If Watney had remained panicked, he might have been overwhelmed by the enormity of the project and died long before help could reach him.
Project managers with specialized skills are more successful than those without.
Pawel Brodzinski, an IT professional, reminded IT professionals a few years back that project managers don’t need technical skills. He wrote,
Although technical skills are a great asset for project managers, they are not essential in the vast majority of cases. If a project manager has the best technical skills, why does she manage the project and not build it?
The idea that project managers don’t need technical skills is met with a lot of resistance. Without a technical background, how can project managers ensure that their team is competent and able to give reasonable estimates? They won’t be able to do this if they don’t go through a rigorous research process to verify their team’s numbers.
Watney is extremely lucky to be a botanist… he knows how to start up a long-abandoned Pathfinder and figure out a hexadecimal letter. He also knows enough chemistry to make water from hydrazine fuel.
He could not have solved his own problems without being exactly who he was.
That is to say, if Commander Lewis, Johanssen or Beck had not been there, they would not have survived. They didn’t have the knowledge to create a project program to keep them alive long enough to allow NASA to contact them.
Sometimes the “right” choice may not be obvious.
It was not an easy task to rescue Watney. The NASA director was faced with two options at the end of the film: either risk the lives and possibly save one man aboard the Hermes, or save all of them and let Watney die.
This classic ethical dilemma confronts Teddy Sanders, NASA Director. He finally makes the utilitarian choice to save everyone aboard the Hermes.
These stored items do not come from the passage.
(** *** Fields of a job *)
Definition set_outcome (status : ExecutionJobStatus) (error : option string)
    (code : option ExecutionFailureCode) (j : ExecutionJob) : ExecutionJob :=
  {| ej_mode := ej_mode j; ej_status := status; ej_startedAt := ej_startedAt j;
     ej_completedAt := ej_completedAt j; ej_error := error; ej_failureCode := code;
     ej_keysTransferred := ej_keysTransferred j; ej_bytesTransferred := ej_bytesTransferred j;
     ej_keysSkipped := ej_keysSkipped j; ej_totalKeys := ej_totalKeys j; ej_logs := ej_logs j;
     ej_notices := ej_notices j; ej_progress := ej_progress j; ej_syncStage := ej_syncStage j;
     ej_process := ej_process j; ej_tomlPath := ej_tomlPath j; ej_pidPath := ej_pidPath j |}.
Definition set_status (status : ExecutionJobStatus) (j : ExecutionJob) : ExecutionJob :=
  set_outcome status (ej_error j) (ej_failureCode j) j.
Definition set_measures (keys bytes : number) (skipped total : Z) (logs : list string)
    (progress : option number) (stage : option SyncStage) (j : ExecutionJob) : ExecutionJob :=
  {| ej_mode := ej_mode j; ej_status := ej_status j; ej_startedAt := ej_startedAt j;
     ej_completedAt := ej_completedAt j; ej_error := ej_error j; ej_failureCode := ej_failureCode j;
     ej_keysTransferred := keys; ej_bytesTransferred := bytes; ej_keysSkipped := skipped;
     ej_totalKeys := total; ej_logs := logs; ej_notices := ej_notices j; ej_progress := progress;
     ej_syncStage := stage; ej_process := ej_process j; ej_tomlPath := ej_tomlPath j;
     ej_pidPath := ej_pidPath j |}.
Definition add_notice (notice : string) (j : ExecutionJob) : ExecutionJob :=
  {| ej_mode := ej_mode j; ej_status := ej_status j; ej_startedAt := ej_startedAt j;
     ej_completedAt := ej_completedAt j; ej_error := ej_error j; ej_failureCode := ej_failureCode j;
     ej_keysTransferred := ej_keysTransferred j; ej_bytesTransferred := ej_bytesTransferred j;
     ej_keysSkipped := ej_keysSkipped j; ej_totalKeys := ej_totalKeys j; ej_logs := ej_logs j;
     ej_notices := ej_notices j ++ [notice]; ej_progress := ej_progress j;
     ej_syncStage := ej_syncStage j; ej_process := ej_process j; ej_tomlPath := ej_tomlPath j;
     ej_pidPath := ej_pidPath j |}.
Definition set_handles (process : bool) (toml pid : option string) (j : ExecutionJob) : ExecutionJob :=
  {| ej_mode := ej_mode j; ej_status := ej_status j; ej_startedAt := ej_startedAt j;
     ej_completedAt := ej_completedAt j; ej_error := ej_error j; ej_failureCode := ej_failureCode j;
     ej_keysTransferred := ej_keysTransferred j; ej_bytesTransferred := ej_bytesTransferred j;
     ej_keysSkipped := ej_keysSkipped j; ej_totalKeys := ej_totalKeys j; ej_logs := ej_logs j;
     ej_notices := ej_notices j; ej_progress := ej_progress j; ej_syncStage := ej_syncStage j;
     ej_process := process; ej_tomlPath := toml; ej_pidPath := pid |}.
(** [if (!job.completedAt) job.completedAt = Date.now()] *)
Definition stamp (now : Z) (j : ExecutionJob) : ExecutionJob :=
  {| ej_mode := ej_mode j; ej_status := ej_status j; ej_startedAt := ej_startedAt j;
     ej_completedAt := if truthy_number (ej_completedAt j) then ej_completedAt j else Some now;
     ej_error := ej_error j; ej_failureCode := ej_failureCode j;
     ej_keysTransferred := ej_keysTransferred j; ej_bytesTransferred := ej_bytesTransferred j;
     ej_keysSkipped := ej_keysSkipped j; ej_totalKeys := ej_totalKeys j; ej_logs := ej_logs j;
     ej_notices := ej_notices j; ej_progress := ej_progress j; ej_syncStage := ej_syncStage j;
     ej_process := ej_process j; ej_tomlPath := ej_tomlPath j; ej_pidPath := ej_pidPath j |}.
Definition with_progress (p : number) (j : ExecutionJob) : ExecutionJob :=
  set_measures (ej_keysTransferred j) (ej_bytesTransferred j) (ej_keysSkipped j) (ej_totalKeys j)
    (ej_logs j) (Some p) (ej_syncStage j) j.

(** *** Output of the process *)
Definition push_line (line : string) (logs : list string) : list string :=
  let logs := logs ++ [line] in
  if MAX_LOG_LINES <? js_len logs then drop 1 logs else logs.
Definition or_keep {A} (o : option A) (a : A) : A := match o with Some b => b | None => a end.
Definition processLine (rawLine : string) (j : ExecutionJob) : ExecutionJob :=
  let line := stripAnsi rawLine in
  if is_empty line then j
  else
    let parsed := parseLogLine line in
    set_measures (or_keep (pl_keysTransferred parsed) (ej_keysTransferred j))
      (or_keep (pl_bytesTransferred parsed) (ej_bytesTransferred j)) (ej_keysSkipped j)
      (ej_totalKeys j) (push_line (sanitizeLogLine line) (ej_logs j))
      (coalesce (pl_progress parsed) (ej_progress j))
      (if decide (ej_mode j = redis_shake_sync)
       then coalesce (pl_syncStage parsed) (ej_syncStage j) else ej_syncStage j) j.
Definition processLines (lines : list string) (j : ExecutionJob) : ExecutionJob :=
  foldl (λ j line, processLine line j) j lines.

(** *** The run of a RedisShake job *)
Definition status_of (id : string) (s : Service) : option ExecutionJobStatus :=
  ej_status <$> sx_objects s !! id.
Definition is_cancelled (id : string) (s : Service) : bool :=
  bool_decide (status_of id s = Some cancelled).
Definition toml_path (id : string) : string := id +:+ ".toml".
Definition pid_path (id : string) : string := id +:+ ".pid".
Definition paths_of (j : ExecutionJob) : gset string :=
  list_to_set (option_list (ej_tomlPath j) ++ option_list (ej_pidPath j)).
(** The [finally] block; deleting a file may fail ([kept]). *)
Definition finalize (now : Z) (kept : gset string) (id : string) (s : Service) : Service :=
  let files := match sx_objects s !! id with Some j => paths_of j | None => ∅ end in
  update_job id (λ j, set_handles false None None (stamp now j))
    (set_files (sx_files s ∖ (files ∖ kept)) (set_runs (delete id (sx_runs s)) s)).
(** The [catch] block *)
Definition run_failed (message : string) (id : string) (s : Service) : Service :=
  if is_cancelled id s then s
  else update_job id (λ j, set_outcome failed (Some message) (ej_failureCode j) j) s.

(** [spawn] and what follows up to the wait for its end; [pidWritten]: writing the PID file
    worked. *)
Definition spawn_process (pidWritten : bool) (id : string) (s : Service) : Service :=
  let s := update_job id (λ j, set_status running (set_handles true (ej_tomlPath j) (ej_pidPath j) j))
             (emit (E_spawn id) s) in
  let s := if pidWritten
           then update_job id (λ j, set_handles (ej_process j) (ej_tomlPath j) (Some (pid_path id)) j)
                  (set_files ({[ pid_path id ]} ∪ sx_files s) s)
           else s in
  wait id (R_process EmptyString EmptyString 1) s.
Definition flush_or_spawn (pidWritten : bool) (pre : RedisShakePreSpawn) (id : string) (s : Service)
    : Service :=
  if ps_emptyDbBeforeSync pre && negb (is_cancelled id s)
  then wait id (R_flush pre) (emit (E_flush id) s)
  else spawn_process pidWritten id s.
Definition begin_shake (now : Z) (kept : gset string) (pidWritten : bool) (pre : RedisShakePreSpawn)
    (id : string) (s : Service) : Service :=
  if is_cancelled id s then finalize now kept id s
  else if ps_excludeFunctions pre then wait id (R_probe pre) s
  else flush_or_spawn pidWritten pre id s.
Definition engine_name (e : EngineType) : string :=
  match e with valkey => "valkey" | redis => "redis" end.
Definition function_notice (pre : RedisShakePreSpawn) : string :=
  "Cross-engine migration (" +:+ engine_name (ps_sourceDbType pre) +:+ " → "
  +:+ engine_name (ps_targetDbType pre)
  +:+ "): server-side functions are excluded and will not be transferred to the target.".
Definition after_probe (now : Z) (kept : gset string) (pidWritten : bool)
    (presence : outcome string FunctionPresence) (pre : RedisShakePreSpawn) (id : string)
    (s : Service) : Service :=
  let s := match presence with
           | Ok p => if decide (p = absent) then s else update_job id (add_notice (function_notice pre)) s
           | Throw _ => s
           end in
  if is_cancelled id s then finalize now kept id s else flush_or_spawn pidWritten pre id s.
Definition after_flush (now : Z) (kept : gset string) (pidWritten : bool) (r : outcome string unit)
    (id : string) (s : Service) : Service :=
  match r with
  | Throw message => finalize now kept id (run_failed ("Target pre-flush failed: " +:+ message) id s)
  | Ok _ => if is_cancelled id s then finalize now kept id s else spawn_process pidWritten id s
  end.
Sanders’s decision is not as clear-cut, even though the Hermes crew rebelled and saved Watney. The space agency’s underfunded PR department could have made a huge PR win by turning the crew around. He could cause division between NASA, the CNSA, and NASA by changing NASA’s use for the donated Chinese booster.
Whatever choice Sanders made it would not have been popular. What would you have done instead?
Communication tools are essential for project success.